WORK ITEM: Read through the entries below and return each line with the word "HlistMem".

DATA SHOWN:

===

(* ===== verification/Hlist.v ===== *)
(** Lists with a single-pointer head: the hlist half of src/src/list.h.

    [first] of a head and [next] of a node are the first word of their
    structs, and [pprev] of a node is the address of such a word, so the memory
    has two tables: the word at each address where a head or a node starts,
    and the [pprev] field of each node. *)
From Stdlib Require Import ZArith Lia.
From stdpp Require Import base tactics option list numbers gmap.
From S2P Require Import Prelude ListHead ListRep.

Local Open Scope Z_scope.

(** ** Memory and operations *)

Record hlist_mem := HlistMem { hl_first : gmap Z Z; hl_pprev : gmap Z Z }.

#[export] Instance hlist_first_store : Store hlist_mem (gmap Z Z).
Proof.
  refine {| part := hl_first; with_part f m := HlistMem f (hl_pprev m) |};
    by try intros ? ? []; try intros [].
Defined.

Abbreviation hm := (cm hlist_mem).

(** [h->first], [n->next] and [*pprev] *)
Definition get_first (a : Z) : hm Z := lift (obj_load a).
Definition set_first (a v : Z) : hm unit := lift (obj_store a (λ _, v)).
Definition get_pprev (a : Z) : hm Z := λ m,
  match obj_load a (hl_pprev m) with
  | Ok (v, _) => Ok (v, m) | Fault => Fault | Abort => Abort | NoFuel => NoFuel
  end.
Definition set_pprev (a v : Z) : hm unit := λ m,
  match obj_store a (λ _, v) (hl_pprev m) with
  | Ok (_, p) => Ok (tt, HlistMem (hl_first m) p)
  | Fault => Fault | Abort => Abort | NoFuel => NoFuel
  end.

Definition INIT_HLIST_HEAD (ptr : Z) : hm unit := set_first ptr NULL.

Definition INIT_HLIST_NODE (h : Z) : hm unit :=
  set_first h NULL;; set_pprev h NULL.

Definition hlist_unhashed (h : Z) : hm bool := p ← get_pprev h; mret (p =? NULL).

Definition hlist_empty (h : Z) : hm bool := f ← get_first h; mret (f =? NULL).

Definition __hlist_del (n : Z) : hm unit :=
  next ← get_first n;
  pprev ← get_pprev n;
  set_first pprev next;;
  if negb (next =? NULL) then set_pprev next pprev else mret tt.

Definition hlist_del (n : Z) : hm unit :=
  __hlist_del n;;
  set_first n LIST_POISON1;;
  set_pprev n LIST_POISON2.

Definition hlist_del_init (n : Z) : hm unit :=
  u ← hlist_unhashed n;
  if negb u then __hlist_del n;; INIT_HLIST_NODE n else mret tt.

Definition hlist_add_head (n h : Z) : hm unit :=
  first ← get_first h;
  set_first n first;;
  (if negb (first =? NULL) then set_pprev first n else mret tt);;
  set_first h n;;
  set_pprev n h.

Definition hlist_add_before (n next : Z) : hm unit :=
  p ← get_pprev next;
  set_pprev n p;;
  set_first n next;;
  set_pprev next n;;
  p ← get_pprev n;
  set_first p n.

Definition hlist_add_behind (n prev : Z) : hm unit :=
  next ← get_first prev;
  set_first n next;;
  set_first prev n;;
  set_pprev n prev;;
  next ← get_first n;
  if negb (next =? NULL) then next ← get_first n; set_pprev next n else mret tt.

Definition hlist_add_fake (n : Z) : hm unit := set_pprev n n.

Definition hlist_move_list (old new : Z) : hm unit :=
  first ← get_first old;
  set_first new first;;
  first ← get_first new;
  (if negb (first =? NULL) then first ← get_first new; set_pprev first new else mret tt);;
  set_first old NULL.

(** ** What list a memory holds *)

(** The cells from the word at [p] through the nodes [l] to [e]. *)
Fixpoint hchain (m : hlist_mem) (p : Z) (l : list Z) (e : Z) : Prop :=
  match l with
  | [] => hl_first m !! p = Some e
  | x :: l => hl_first m !! p = Some x ∧ hl_pprev m !! x = Some p ∧ hchain m x l e
  end.

Definition is_hlist (m : hlist_mem) (h : Z) (xs : list Z) : Prop :=
  hchain m h xs NULL ∧ NoDup (h :: xs) ∧ NULL ∉ h :: xs.

(** The first node of what follows a cell; [lastd p l] is the last cell of a
    chain. *)
Definition hhead (l : list Z) : Z := match l with [] => NULL | x :: _ => x end.

Lemma hchain_app m p l1 x l2 e :
  hchain m p (l1 ++ x :: l2) e ↔
  hchain m p l1 x ∧ hl_pprev m !! x = Some (lastd p l1) ∧ hchain m x l2 e.
Proof.
  revert p. induction l1 as [|y l1 IH]; intros p; simpl; [done|].
  rewrite IH. tauto.
Qed.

===

PROBLEM SOLUTION:
Record hlist_mem := HlistMem { hl_first : gmap Z Z; hl_pprev : gmap Z Z }.
  refine {| part := hl_first; with_part f m := HlistMem f (hl_pprev m) |};
  | Ok (_, p) => Ok (tt, HlistMem (hl_first m) p)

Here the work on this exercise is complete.